Tuesday, November 29, 2011

Hyperinflations and Spiraling Depressions and Why They are the Same

Something just struck me and it surprised me nobody has written about it yet.  Perhaps it is so obvious and I'm an idiot writing this down, kind of like the guy doing a mathematical proof of 1+1 = 2.

Part 1: The only reason ECB is unwilling to monetize the debt (print money to buy sovereign bonds) to any meaningful degree is because of Germany's hyperinflation during the Weimar era.  The only reason the Fed is very willing to monetize the debt to any and all degrees (through quantitative easing) is because of America's spiraling depression in the...Great Depression.  The stigma attached to both events is what's driving our central banks today.  That and economics I suppose.

Part II: Suppose the ECB says fuck it and prints enough euros to buy enough sovereign debt to get the yield to whatever the ECB think they should be.  I'm sure Bernanke has a formula for just this type of event.  This will most definitely drive up inflation; its degree is dependent upon the European economies.  Should they be Japanese and full of malaise, then inflation should not be too bad.  However, if their economies are relatively robust and kicking, +10% inflation is not out of the question.  Indeed in America where most Americans still believe to be in a recession, inflation is already running at +3% at a relatively tame standard of measurement and is running more than double that if inflation is calculated the way it was in the 90s.

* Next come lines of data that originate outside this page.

(* ===== verification/TreeVerify.v ===== *)
(** * The tree verifier (crates/afsplus-core/src/tree.rs, visit_tree_nodes and validate_tree)

    The verifier accepts exactly the trees: a summary is returned only for
    blocks that hold a tree, its numbers are those of the tree, and the
    visitor has seen every node once in preorder; on a tree it can fail only
    by the device or the visitor. *)

From Stdlib Require Import Sorted.
From S2P Require Import Prelude Crc32c Format Header Codec TreeNode Geometry Checkpoint Object Device Cache Core Tree TreeSpec TreeReaders.

Section Verifier.
Context {D X : Type} {device : BlockDevice Decoded D} {contract : DeviceContract Decoded D core_decodes}.
Context (geo : Geometry) {WF : WfGeometry geo} (spec : TreeSpec).
Context (visitor : Z -> TreeNode -> io X CoreError unit) (retain : bool) (d0 : D).
Hypothesis visitor_returns : forall lba node x, snd (visitor lba node x) <> Panic.

Abbreviation content := (view (decodes := core_decodes)).
Abbreviation tree := (tree_at geo spec (decoded (content d0))).
Abbreviation children := (children_at geo spec (decoded (content d0))).

Definition visit_node (p : Z * TreeNode) : io X CoreError unit := visitor (fst p) (snd p).

Lemma wpi_read_checked d lba level lower upper is_root :
  reads d0 d -> u64 lba ->
  wpi (read_checked geo spec lba level lower upper is_root) d
    (fun node d' => reads d0 d' /\ node_at spec (decoded (content d0)) lba level lower upper is_root node)
    (fun e d' => reads d0 d' /\ (only_io e \/ forall node, ~ node_at spec (decoded (content d0)) lba level lower upper is_root node)).
Proof.
  intros Hd Hl. unfold read_checked. apply wpi_bind, wpi_of_block.
  eapply wpi_mono; [apply (read_contract (decodes := core_decodes)); [apply Hd|done]| |].
  2: { intros e d' ?. split; [by eapply agree_trans|]. left. by exists e. }
  intros buf d1 (Hi & _ & -> & Hr). assert (reads d0 d1) as Hd1 by by eapply agree_trans.
  rewrite (reads_view d0 d lba Hd (reads_inside _ _ _ Hd Hi)).
  pose proof (TreeNode_decode_inv (content d0 lba)) as Hinv. apply wpi_bind, wpi_lift.
  fold (decoded (content d0) lba) in *. destruct (decoded (content d0) lba) as [[node g]|e|] eqn:Hdec; [|cbn|done].
  2: { split; [done|]. right. intros node (g & Hdec' & _). congruence. }
  apply wp_ok, wpi_guard.
  { unfold validate_node_identity. by repeat case_match. }
  2: { intros e He. split; [done|]. right. intros node' (g' & Hdec' & Hid & _). congruence. }
  intros Hid. apply wpi_guard; [apply validate_range_total| |].
  2: { intros e He. split; [done|]. right. intros node' (g' & Hdec' & _ & Hra). congruence. }
  intros Hra. apply wpi_ret. split; [done|]. by exists g.
Qed.

(** ** What a check establishes *)

Definition first_key (items : list TreeItem) : option bytes := option_map ti_key (hd_error items).
Definition last_key (items : list TreeItem) : option bytes := option_map ti_key (last items).

Definition summary (n : nat) (items : list TreeItem) (nodes : list (Z * TreeNode)) : CheckedSubtree :=
  {| cs_items := zlen items; cs_nodes := zlen nodes; cs_level := Z.of_nat n;
     cs_min_key := first_key items; cs_max_key := last_key items |}.

(** The visited set after a walk over [nodes]. *)
Definition visited_after (nodes : list (Z * TreeNode)) (visited : gset Z) : gset Z :=
  if retain then list_to_set nodes.*1 ∪ visited else visited.

Definition apart (nodes : list (Z * TreeNode)) (visited : gset Z) : Prop := forall p, p ∈ nodes -> fst p ∉ visited.

Definition checks {A} (c : Check (D := D) (X := X)) (m : io Check CoreError A) (Q : A -> gset Z -> X -> Prop)
    (R : CoreError -> X -> Prop) : Prop :=
  wpi m c (fun a c' => reads d0 (ck_dev c') /\ Q a (ck_visited c') (ck_out c'))
          (fun e c' => reads d0 (ck_dev c') /\ R e (ck_out c')).

Lemma checks_bind {A B} c (m : io Check CoreError A) (k : A -> io Check CoreError B) Q Q' R R' :
  checks c m Q R ->
  (forall a c', reads d0 (ck_dev c') -> Q a (ck_visited c') (ck_out c') -> checks c' (k a) Q' R') ->
  (forall e x, R e x -> R' e x) -> checks c (ibind m k) Q' R'.
Proof.
  intros Hm Hk HR. apply wpi_bind. eapply wpi_mono; [exact Hm| |].
  - intros a c' (Hr & Hq). by apply Hk.
  - intros e c' [? ?]. split; [done|]. by apply HR.
Qed.

Lemma checks_lift {A B} c (o : outcome CoreError A) (k : A -> io Check CoreError B) Q R :
  reads d0 (ck_dev c) -> wp o (fun a => checks c (k a) Q R) (fun e => R e (ck_out c)) -> checks c (let! a := ilift o in k a) Q R.
Proof. intros Hr H. unfold checks, wpi, ibind, ilift. by destruct o. Qed.

Lemma checks_if {A} c (b : bool) (m m' : io Check CoreError A) Q R :
  (b = true -> checks c m Q R) -> (b = false -> checks c m' Q R) -> checks c (if b then m else m') Q R.
Proof. destruct b; auto. Qed.

Lemma checks_ret {A} c (a : A) Q R : reads d0 (ck_dev c) -> Q a (ck_visited c) (ck_out c) -> checks c (iret a) Q R.
Proof. done. Qed.

Lemma checks_err {A} c e (Q : A -> gset Z -> X -> Prop) R : reads d0 (ck_dev c) -> R e (ck_out c) -> checks c (ierr e) Q R.
Proof. done. Qed.

Lemma checks_visit {B} c lba node (k : io Check CoreError B) Q R :
  reads d0 (ck_dev c) ->
  (forall c', ck_dev c' = ck_dev c -> ck_visited c' = ck_visited c -> visitor lba node (ck_out c) = (ck_out c', Ok tt) -> checks c' k Q R) ->
  (forall e x, visitor lba node (ck_out c) = (x, Err e) -> R e x) ->
  checks c (do! izoom ck_out set_ck_out (visitor lba node) in k) Q R.
Proof.
  intros Hr Hk HR. unfold checks, wpi, ibind, izoom. pose proof (visitor_returns lba node (ck_out c)).
  destruct (visitor lba node (ck_out c)) as [x [[]|e|]] eqn:Hv; [|split; [done|by apply HR]|done]. by apply Hk.
Qed.

(** ** The children of a node *)

Definition totals_after (t : Totals) (items : list TreeItem) (nodes : list (Z * TreeNode)) : Totals :=
  {| to_items := to_items t + zlen items; to_nodes := to_nodes t + zlen nodes;
     to_min := match to_min t with None => first_key items | Some k => Some k end;
     to_max := match last_key items with Some k => Some k | None => to_max t end |}.

Lemma totals_nil t : totals_after t [] [] = t.
Proof. destruct t as [i n [k|] m]; unfold totals_after; cbn; by rewrite !Z.add_0_r. Qed.

Lemma totals_app t xs xn ys yn : totals_after (totals_after t xs xn) ys yn = totals_after t (xs ++ ys) (xn ++ yn).
Proof.
  unfold totals_after. cbn [to_items to_nodes to_min to_max]. rewrite !zlen_app, !Z.add_assoc. f_equal.
  - destruct (to_min t); [done|]. by destruct xs.
  - destruct ys as [|y ys _] using rev_ind; [by rewrite app_nil_r|]. unfold last_key. by rewrite app_assoc, !last_snoc.
Qed.

Lemma add_checked_eq t n items nodes :
  0 <= to_items t -> 0 <= to_nodes t ->
  (to_items t + zlen items < 2 ^ 64 -> to_nodes t + zlen nodes < 2 ^ 64 ->
   add_checked t (summary n items nodes) = Ok (totals_after t items nodes)) /\
  wp (add_checked t (summary n items nodes)) (fun t' => t' = totals_after t items nodes) any_error.
Proof.
  intros Hi Hn. unfold add_checked, checked_add. cbn [cs_items cs_nodes cs_min_key cs_max_key summary].
  split.
  - intros. replace (_ <? _) with true by lia. cbn [ok_or obind]. by replace (_ <? _) with true by lia.
  - destruct (_ <? _); [|done]. cbn [ok_or obind]. by destruct (_ <? _).
Qed.

Lemma visited_after_app a b visited : visited_after b (visited_after a visited) = visited_after (a ++ b) visited.
Proof. unfold visited_after. destruct retain; [|done]. rewrite fmap_app, list_to_set_app_L, (assoc_L (∪)). by rewrite (comm_L (∪) (list_to_set b.*1)). Qed.

Lemma apart_after a b visited : apart (a ++ b) visited -> no_shared (a ++ b) -> apart b (visited_after a visited).
Proof.
  unfold apart, no_shared, visited_after. intros Ha Hn p Hp. rewrite fmap_app in Hn. apply NoDup_app in Hn as (_ & Hn & _).
  assert (fst p ∉ visited) by (apply Ha, elem_of_app; by right). destruct retain; [|done].
  intros [Hin|?]%elem_of_union; [|done]. apply elem_of_list_to_set in Hin. apply (Hn _ Hin). by apply list_elem_of_fmap_2.
Qed.

Section Children.
Context (node : TreeNode) (lower upper : option bytes) (n : nat).
Context (check_child : Z -> Z -> option bytes -> option bytes -> io (Check (D := D) (X := X)) CoreError CheckedSubtree).
Hypothesis branch : tn_level node = Z.of_nat (S n).
Hypothesis child_checked : forall lba lo up c, reads d0 (ck_dev c) -> u64 lba ->
  checks c (check_child lba (tn_level node - 1) lo up)
    (fun a visited x => exists items nodes, tree n lo up false lba items nodes /\ a = summary n items nodes /\
       visited = visited_after nodes (ck_visited c) /\ ieach visit_node nodes (ck_out c) = (x, Ok tt))
    (fun e x => forall items nodes, tree n lo up false lba items nodes -> apart nodes (ck_visited c) ->
       zlen nodes < 2 ^ 64 -> stopped visit_node nodes (ck_out c) e x).

(** A child that was checked is the child of the tree. *)
Lemma child_separator sep next child items nodes :
  tree n (bound sep lower) (bound next upper) false child items nodes -> check_separator sep (summary n items nodes) = Ok tt.
Proof.
  intros Ht. destruct sep as [item|]; [|done].
  destruct (proj1 (tree_at_facts geo spec _) _ _ _ _ _ _ _ Ht) as (_ & _ & Hne & Hst & _). cbn.
  destruct items as [|first items]; [by destruct (Hne eq_refl)|]. cbn.
  by rewrite (Hst (ti_key item) first eq_refl eq_refl), (proj2 (bytes_eqb_eq _ _)).
Qed.

Lemma checks_children slots refs : Forall2 (child_in node) slots refs -> forall t c,
  reads d0 (ck_dev c) -> 0 <= to_items t -> 0 <= to_nodes t ->
  checks c (validate_children geo node lower upper check_child t slots)
    (fun t' visited x => exists items nodes, children n node lower upper slots items nodes /\
       t' = totals_after t items nodes /\ visited = visited_after nodes (ck_visited c) /\
       ieach visit_node nodes (ck_out c) = (x, Ok tt))
    (fun e x => forall items nodes, children n node lower upper slots items nodes -> apart nodes (ck_visited c) ->
       no_shared nodes -> to_items t + zlen items < 2 ^ 64 -> to_nodes t + zlen nodes < 2 ^ 64 ->
       stopped visit_node nodes (ck_out c) e x).
Proof.
  induction 1 as [|[sep next] r slots refs (Hc & Hu & Hpos) HF IH]; intros t c Hr Hti Htn; cbn [validate_children].
  { apply checks_ret; [done|]. exists [], []. split; [constructor|]. rewrite totals_nil. unfold visited_after. split; [done|].
    split; [|done]. destruct retain; [|done]. cbn. by rewrite (left_id_L ∅ (∪)). }
  cbn [fst] in Hc. apply checks_lift; [done|]. rewrite Hc. apply wp_ok.
  pose proof (fun items nodes => child_inv geo spec (decoded (content d0)) n node lower upper sep next slots r items nodes Hc) as Hsplit.
  apply checks_lift; [done|]. apply wp_check_tree_lba; [done|done|intros Hg|].
  2: { intros Hg e items nodes Hch. by destruct (Hsplit _ _ Hch) as (? & ? & ? & ? & _ & _ & ? & _). }
  apply checks_lift; [done|]. apply wp_sub_w; [lia|]. eapply checks_bind; [by apply child_checked| |]; cbn beta.
  2: { intros e x Hq items nodes Hch Ha _ _ Hz. destruct (Hsplit _ _ Hch) as (xs & xn & ys & yn & -> & -> & _ & _ & Ht & _).
       rewrite zlen_app in Hz. pose proof (zlen_nonneg yn). apply stopped_first, (Hq xs xn Ht); [|lia].
       intros p Hp. apply Ha, elem_of_app. by left. }
  intros a c1 Hr1 (xs & xn & Ht & -> & Hv1 & Hx1).
  assert (forall items nodes, children n node lower upper ((sep, next) :: slots) items nodes ->
    exists ys yn, items = xs ++ ys /\ nodes = xn ++ yn /\ zlen xs = cr_subtree_items r /\
      children n node lower upper slots ys yn) as Hrest.
  { intros items nodes Hch. destruct (Hsplit _ _ Hch) as (xs' & xn' & ys & yn & -> & -> & _ & Hz & Ht' & Hrest).
    destruct (proj1 (tree_at_unique geo spec _) _ _ _ _ _ _ _ Ht _ _ _ Ht') as (_ & -> & ->). by exists ys, yn. }
  apply checks_if; intros Hcount.
  { apply checks_err; [done|]. intros items nodes Hch. destruct (Hrest _ _ Hch) as (_ & _ & _ & _ & Hz & _).
    cbn [cs_items summary] in Hcount. lia. }
  apply checks_lift; [done|]. rewrite (child_separator _ _ _ _ _ Ht). apply wp_ok.
  destruct (add_checked_eq t n xs xn Hti Htn) as [Hadd Hadd']. apply checks_lift; [done|].
  destruct (add_checked t (summary n xs xn)) as [t1|e|]; [|cbn|done].
  2: { intros items nodes Hch Ha _ Hz Hz'. destruct (Hrest _ _ Hch) as (ys & yn & -> & -> & _).
       rewrite zlen_app in Hz. rewrite zlen_app in Hz'. pose proof (zlen_nonneg yn). pose proof (zlen_nonneg ys).
       by specialize (Hadd ltac:(lia) ltac:(lia)). }
  cbn in Hadd'. subst t1. apply wp_ok. pose proof (zlen_nonneg xs). pose proof (zlen_nonneg xn).
  eapply wpi_mono; [apply (IH (totals_after t xs xn) c1 Hr1); cbn; lia| |]; cbn beta.
  - intros t' c' (? & ys & yn & Hch & -> & -> & Hx). split; [done|]. exists (xs ++ ys), (xn ++ yn).
    split; [eapply more_children; try done; cbn [cs_items summary] in Hcount; lia|].
    rewrite totals_app, Hv1, visited_after_app. split; [done|]. split; [done|]. by rewrite (ieach_then _ _ _ _ _ Hx1).
  - intros e c' [? Hq]. split; [done|]. intros items nodes Hch Ha Hn Hz Hz'. destruct (Hrest _ _ Hch) as (ys & yn & -> & -> & _ & Hys).
    eapply stopped_second; [exact Hx1|]. apply (Hq ys yn Hys).
    + rewrite Hv1. by apply apart_after.
    + unfold no_shared in *. rewrite fmap_app in Hn. by apply NoDup_app in Hn as (_ & _ & ?).
    + cbn. rewrite zlen_app in Hz. lia.
    + cbn. rewrite zlen_app in Hz'. lia.
Qed.
End Children.

(** Entering and leaving a block. *)
Lemma leave_visited lba node nodes visited :
  lba ∉ visited ->
  (if retain then visited_after nodes ({[lba]} ∪ visited) else visited_after nodes ({[lba]} ∪ visited) ∖ {[lba]}) =
  visited_after ((lba, node) :: nodes) visited.
Proof.
  intros Hni. unfold visited_after. destruct retain; cbn.
  - rewrite (assoc_L (∪)). by rewrite (comm_L (∪) (list_to_set _) {[lba]}).
  - rewrite difference_union_distr_l_L, difference_diag_L, (left_id_L ∅ (∪)). apply difference_disjoint_L.
    apply disjoint_singleton_r. done.
Qed.
(* ===== verification/CowTree.v ===== *)
(** * Copy-on-write changes of the shared trees (crates/afsplus-core/src/cow_tree.rs)

    The code that inserts, replaces and deletes items: node splitting and
    rebalancing, the staged images with their spill to free blocks, and the
    cache of decoded nodes.  What it computes is proved in the CowStore, CowNodes and
    CowMutate files.

    Counters are unbounded.  Left out are the flight-recorder events, the
    allocation trace and the measurement of live decoded nodes
    ([NodeResidency]), none of which the code reads back. *)

From S2P Require Import Prelude Format Header TreeNode Geometry Device Core Tree.

(** ** Statistics *)

Inductive StatField : Set :=
| node_reads | device_reads | nodes_allocated | committed_nodes_retired | final_nodes_written
| splits | root_splits | deletes | merges | redistributions | root_collapses
| staged_nodes_discarded | staged_spill_writes | staged_spill_reloads
| max_resident_staged_nodes | deferred_encodes | max_staged_nodes_before_eviction | max_depth.

#[export] Instance StatField_eq_dec : EqDecision StatField.
Proof. solve_decision. Defined.

Definition TreeMutationStats : Type := StatField -> Z.

Definition no_stats : TreeMutationStats := fun _ => 0.
Definition stat_add (f : StatField) (s : TreeMutationStats) : TreeMutationStats :=
  fun g => if decide (g = f) then s g + 1 else s g.
Definition stat_max (f : StatField) (v : Z) (s : TreeMutationStats) : TreeMutationStats :=
  fun g => if decide (g = f) then Z.max (s g) v else s g.
Definition stat_set (f : StatField) (v : Z) (s : TreeMutationStats) : TreeMutationStats :=
  fun g => if decide (g = f) then v else s g.

(** [include]: work is summed, residency and depth keep their maximum. *)
Definition stats_include (s other : TreeMutationStats) : TreeMutationStats := fun g =>
  match g with
  | max_resident_staged_nodes | max_staged_nodes_before_eviction | max_depth => Z.max (s g) (other g)
  | _ => s g + other g
  end.

(** ** The allocator *)

Class TreeAllocator (D A : Type) := {
  tree_cache_pages : A -> Z;
  record_tree_mutation : TreeMutationStats -> A -> A;
  allocate_tree_block : io (D * A) CoreError Z;
  retire_tree_block : Z -> io (D * A) CoreError unit;
  release_tree_block : Z -> io (D * A) CoreError unit;
}.

(** ** Children of a node *)

Record ChildDesc := { ch_min_key : option bytes; ch_reference : ChildRef }.

Definition set_min_key (key : option bytes) (child : ChildDesc) : ChildDesc :=
  {| ch_min_key := key; ch_reference := ch_reference child |}.

(** [children[0].min_key = key]. *)
Definition set_first_min {E} (key : option bytes) (children : list ChildDesc) : outcome E (list ChildDesc) :=
  match children with
  | child :: children => Ok (set_min_key key child :: children)
  | [] => Panic
  end.

Definition leftmost_desc (node : TreeNode) : ChildDesc :=
  {| ch_min_key := None;
     ch_reference := {| cr_lba := tn_leftmost_child node; cr_subtree_items := tn_leftmost_items node |} |}.

Definition item_desc (item : TreeItem) : outcome CoreError ChildDesc :=
  let* reference := of_format (child_ref item) in
  Ok {| ch_min_key := Some (ti_key item); ch_reference := reference |}.

Definition children_from_node (node : TreeNode) : outcome CoreError (list ChildDesc) :=
  ofold (fun children item => let* child := item_desc item in Ok (children ++ [child]))
    [leftmost_desc node] (tn_items node).

Definition child_at (node : TreeNode) (index : nat) : outcome CoreError ChildDesc :=
  match index with
  | O => Ok (leftmost_desc node)
  | S i => match tn_items node !! i with
           | Some item => item_desc item
           | None => Err (Corrupt "tree child index out of range")
           end
  end.

(** Sorting the blocks and comparing neighbours finds the same repeats. *)
Definition check_children_unique (node : TreeNode) : outcome CoreError unit :=
  let* blocks := ofold (fun blocks item => let* child := of_format (child_ref item) in Ok (blocks ++ [cr_lba child]))
                   [tn_leftmost_child node] (tn_items node) in
  if bool_decide (NoDup blocks) then Ok tt
  else Err (Corrupt "internal tree node references a child more than once").

Definition set_child_fields (node : TreeNode) (subtree leftmost leftmost_n : Z) (items : list TreeItem) : TreeNode :=
  {| tn_kind := tn_kind node; tn_owner := tn_owner node; tn_level := tn_level node;
     tn_subtree_items := subtree; tn_leftmost_child := leftmost; tn_leftmost_items := leftmost_n;
     tn_items := items |}.

Definition set_items (items : list TreeItem) (node : TreeNode) : TreeNode :=
  set_child_fields node (zlen items) (tn_leftmost_child node) (tn_leftmost_items node) items.

Definition replace_child (node : TreeNode) (index : nat) (child : ChildDesc) (previous_items : Z) :
    outcome CoreError TreeNode :=
  let* '(leftmost, leftmost_n, items) :=
    match index with
    | O => Ok (cr_lba (ch_reference child), cr_subtree_items (ch_reference child), tn_items node)
    | S i =>
        let* key := ok_or (ch_min_key child) (Corrupt "non-leftmost child has no minimum") in
        if zlen (tn_items node) <=? Z.of_nat i then Err (Corrupt "tree child index out of range") else
        let* value := of_format (child_value (ch_reference child)) in
        Ok (tn_leftmost_child node, tn_leftmost_items node,
            <[i := {| ti_key := key; ti_value := value |}]> (tn_items node))
    end in
  let* total :=
    ok_or (match checked_sub (tn_subtree_items node) previous_items with
           | Some total => checked_add 64 total (cr_subtree_items (ch_reference child))
           | None => None
           end) (Corrupt "tree item count overflow") in
  Ok (set_child_fields node total leftmost leftmost_n items).

Definition child_range {E} (node : TreeNode) (index : nat) (lower upper : option bytes) :
    outcome E (option bytes * option bytes) :=
  let* child_lower :=
    match index with
    | O => Ok lower
    | S i => match tn_items node !! i with Some item => Ok (Some (ti_key item)) | None => Panic end
    end in
  Ok (child_lower, bound (tn_items node !! index) upper).

(** ** Building, splitting and joining nodes *)

Definition add_child_item (st : Z * list TreeItem) (child : ChildDesc) : outcome CoreError (Z * list TreeItem) :=
  let* total := ok_or (checked_add 64 (fst st) (cr_subtree_items (ch_reference child))) (Corrupt "tree item count overflow") in
  let* key := ok_or (ch_min_key child) (Corrupt "non-leftmost child has no minimum") in
  let* value := of_format (child_value (ch_reference child)) in
  Ok (total, snd st ++ [{| ti_key := key; ti_value := value |}]).

Definition internal_from_children (template : TreeNode) (children : list ChildDesc) : outcome CoreError TreeNode :=
  match children with
  | first :: ((_ :: _) as rest) =>
      let* '(total, items) := ofold add_child_item (cr_subtree_items (ch_reference first), []) rest in
      Ok (set_child_fields template total (cr_lba (ch_reference first)) (cr_subtree_items (ch_reference first)) items)
  | _ => Err (Corrupt "internal tree node has fewer than two children")
  end.

Definition internal_allow_one (template : TreeNode) (children : list ChildDesc) : outcome CoreError TreeNode :=
  match children with
  | [] => Err (Corrupt "internal tree node lost every child")
  | [child] =>
      let r := ch_reference child in
      Ok (set_child_fields template (cr_subtree_items r) (cr_lba r) (cr_subtree_items r) [])
  | _ => internal_from_children template children
  end.

Definition needs_rebalance (node : TreeNode) (block_size : Z) : outcome CoreError bool :=
  let* len := of_format (encoded_len node) in
  let* twice_payload := ok_or (checked_mul 64 len 2) (Corrupt "tree node size overflow") in
  Ok ((zlen (tn_items node) =? 0) || (twice_payload <=? block_size)).

Definition encoded_items_len (items : list TreeItem) : outcome CoreError Z :=
  ofold (fun length item =>
    ok_or (match checked_add 64 length 8 with
           | Some value =>
               match checked_add 64 value (zlen (ti_key item)) with
               | Some value => checked_add 64 value (zlen (ti_value item))
               | None => None
               end
           | None => None
           end) (Corrupt "tree node size overflow")) 32 items.

Definition encoded_children_len (children : list ChildDesc) : outcome CoreError Z :=
  match children with
  | _ :: ((_ :: _) as rest) =>
      ofold (fun length child =>
        let* key := ok_or (ch_min_key child) (Corrupt "internal child has no minimum") in
        ok_or (match checked_add 64 length (8 + 16) with
               | Some value => checked_add 64 value (zlen key)
               | None => None
               end) (Corrupt "tree node size overflow")) 32 rest
  | _ => Err (Corrupt "internal split side has fewer than two children")
  end.

(** [best.is_none_or(|(best_difference, _)| difference < best_difference)]. *)
Definition better (best : option (Z * nat)) (difference : Z) (split : nat) : option (Z * nat) :=
  match best with
  | Some (best_difference, _) => if difference <? best_difference then Some (difference, split) else best
  | None => Some (difference, split)
  end.

(** The prefix sums of the item lengths, without the last item. *)
Fixpoint item_prefixes (base length : Z) (items : list TreeItem) : outcome CoreError (list Z) :=
  match items with
  | [] => Ok [length]
  | item :: items =>
      let* with_item := encoded_items_len [item] in
      let* next := ok_or (match checked_sub with_item base with
                          | Some item => checked_add 64 length item
                          | None => None
                          end) (Corrupt "tree node size overflow") in
      let* rest := item_prefixes base next items in
      Ok (length :: rest)
  end.

Fixpoint best_leaf_split (capacity base total : Z) (split : nat) (lens : list Z) (best : option (Z * nat)) :
    outcome CoreError (option (Z * nat)) :=
  match lens with
  | left_len :: ((_ :: _) as lens) =>
      let* rest := sub_w total left_len in
      let* right_len := add_w 64 base rest in
      best_leaf_split capacity base total (S split) lens
        (if (left_len <=? capacity) && (right_len <=? capacity)
         then better best (Z.abs (left_len - right_len)) split else best)
  | _ => Ok best
  end.

Definition split_leaf (node : TreeNode) (block_size : Z) : outcome CoreError (TreeNode * TreeNode) :=
  let capacity := saturating_sub block_size HEADER_SIZE in
  let* base := encoded_items_len [] in
  let* prefix := item_prefixes base base (tn_items node) in
  match last prefix with
  | None => Panic
  | Some total =>
      let* best := best_leaf_split capacity base total 1 (tail prefix) None in
      match best with
      | None => Err (PrototypeLimit "tree leaf item cannot be split to fit")
      | Some (_, split) =>
          Ok (set_items (take split (tn_items node)) node,
              {| tn_kind := tn_kind node; tn_owner := tn_owner node; tn_level := tn_level node;
                 tn_subtree_items := zlen (drop split (tn_items node)); tn_leftmost_child := 0;
                 tn_leftmost_items := 0; tn_items := drop split (tn_items node) |})
      end
  end.

(** [for split in 2..children.len().saturating_sub(1)], [n] of them left. *)
Fixpoint best_internal_split (capacity : Z) (children : list ChildDesc) (split n : nat) (best : option (Z * nat)) :
    outcome CoreError (option (Z * nat)) :=
  match n with
  | O => Ok best
  | S n =>
      let* left_len := encoded_children_len (take split children) in
      let* right_len := encoded_children_len (drop split children) in
      best_internal_split capacity children (S split) n
        (if (left_len <=? capacity) && (right_len <=? capacity)
         then better best (Z.abs (left_len - right_len)) split else best)
  end.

Granted, best case scenario will go like this: ECB prints, inflation runs at a tepid 3%.  As the economy improves, ECB begins to tighten money supply + raise interest rates just slowly and surely enough to both stop creeping inflation and letting the economy continue to improve.  This is the Goldilocks scenario, the soft landing, the motherfucking unicorn. 

Now instead suppose ECB says fuck you to all the countries and deflation sets in as everyone scrambles to get out of any product that does not have a famous American face on it.  Savers and old people rejoice as living frugally is now hip.  Quarters replace dollars at the strip club.  99 cent store owners all over the world are now number 1 clients of hedge funds.  Eventually, Herbert Obama Hoover (and his Hoover counterparts in Europe) step down and drink themselves to death saying how did I do a worse job than Bush.

It is my proposition that both will result in equal hardship in the aggregate population in the developed world.  The first is more disproportionally placed on savers and old people.  The latter is placed on younger people.  In easier terms, you want inflation if you owe people money (young people).  You want deflation if you loaned other people money (savers/people on fixed income, annuities).

Really, deflation and inflation is the same thing at extremes.  In the former, everything's real cheap, but you don't got a lot of money.  In the latter, everything's real expensive, but you got a shitload of money.  I just don't believe in free lunches and we took out this debt.  Regardless of whether we can print more money or not, the goods and services backed by those fiat cannot be created out of thin air.


By the way, if you are frustrated by this market, it is because you read too much.  Your brain is consumed by the noise.  In this secular bear, the overarching theme is debt (as it always is).  Unfortunately, we are trying our hardest to put off the pain to actually pay back this debt, thus leading to a long drawn out bear with vicious cyclical bull rallies.  We are at an inflection point again.  I would like us to break the March low to something ridiculous, like SPX 300 which would mean everyone defaults, takes the loss, and is forced to start over, allowing us to set the base for the next secular bull.  Until this elephant in the room is taken care of, we will be trading in the extended range from the year 1999-now.  All bets are off if QE3 is implemented.